We start off this SPOT Newsletter by going back to the early modern period with an interesting paper from Natalie Deibel on the role that recreation took in the founding of early American colonies.  The Sports and Leisure History seminar heard how recreation and entertainment (especially dance and music) became a way for colonists to build a friendly relationship with Native Americans (although it did not always succeed leading to several deaths).  After a century of experiences in the Americas Europeans still struggled to identify with the natives but dance, music, and entertainment was one method that they were increasingly using to overcome these problems.  Deibel also discusses entertainment internal to the colonies themselves using first Virginia as an example where gambling became a serious issue and then Newfoundland, where alcoholism and drunkenness was very much a problem that even began to spread out to the natives. 

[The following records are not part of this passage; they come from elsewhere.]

(* ===== verification/_CoqProject ===== *)
-Q . S2P
Prelude.v
Varint.v
Reader.v
Frame.v
Payloads.v
Utf8.v
Snapshot.v
Checkpoint.v
Base64.v
Sanitizer.v
SanitizerSpec.v
SanitizerReplay.v
SanitizerPolicy.v
Ring.v
FlowGate.v
PtySession.v
TitleFilter.v
GoStrings.v
QueueModel.v
QueueStore.v
QueueInvariant.v
QueueRecovery.v
QueueProperties.v
Landing.v
LandingScore.v
Redis.v
LandingProg.v
LandingQueue.v
LandingDispatch.v
LandingTriple.v
LandingRefine.v
LandingGit.v
LandingWorker.v
LandingSafety.v
LandingLock.v
LandingAdapter.v
BigEndian.v
ShimWire.v
ShimPayloads.v
ShimControl.v
SnapshotBound.v
Continuation.v
GoSort.v
ShimRecord.v
Fence.v
DaemonFence.v
ProcIdentity.v
Registry.v
RegistryProperties.v
ShimDial.v
Adopt.v
AdoptDemo.v
AdoptProperties.v
Adoption.v
AdoptRetry.v
ShimResume.v
ShimLife.v
ShimMachine.v
ShimMachineProperties.v
ShimLifecycle.v
EventBacklog.v
BacklogProperties.v
Backlog.v
ControllerCalls.v
ControllerStream.v
ControllerRun.v
Controller.v
ControllerDemo.v
SeatState.v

Staying on the theme of Imperial history, the Franco-British History seminar presents a paper this week by Amanda Behm.  Few of the IHR’s podcasted seminars have yet focused on historiography as its subject matter, but Behm gives us a wide reaching and interesting paper on just that: the rise of Imperial history as a sub-discipline.  In this paper Behm presents two case studies that demonstrate the initial development of the sub-discipline and its institutionalisation.  The first case study looks at the publication of The Expansion of England (1883) by Cambridge professor, John Robert Seeley.  Behm examines the influence of this work but also its limitations and how that work continues to influence the historiography today.  The second case study focuses on Oxford’s foundation of the Beit chair of Colonial History in 1905, which can be argued as the first step towards institutionalisation of Imperial History.  Behm concludes that the discipline first developed to combat external threats to the empire in the nineteenth century and as a justification of Imperial attitudes (a means to understanding the past to inform the present and future), but that modern scholars often ignore this fact and therefore run the risk of ‘flattening the conflicted career of Imperial history to a tale of shifting moods’.  Behm also uncovers the fragile beginnings of the discipline as just one amongst many rival ideologies and methodologies for the study of Britain’s position in the world.  Behm notes that neither the Cambridge nor Oxford examples started out with much success but that nevertheless Imperial history slowly took root. 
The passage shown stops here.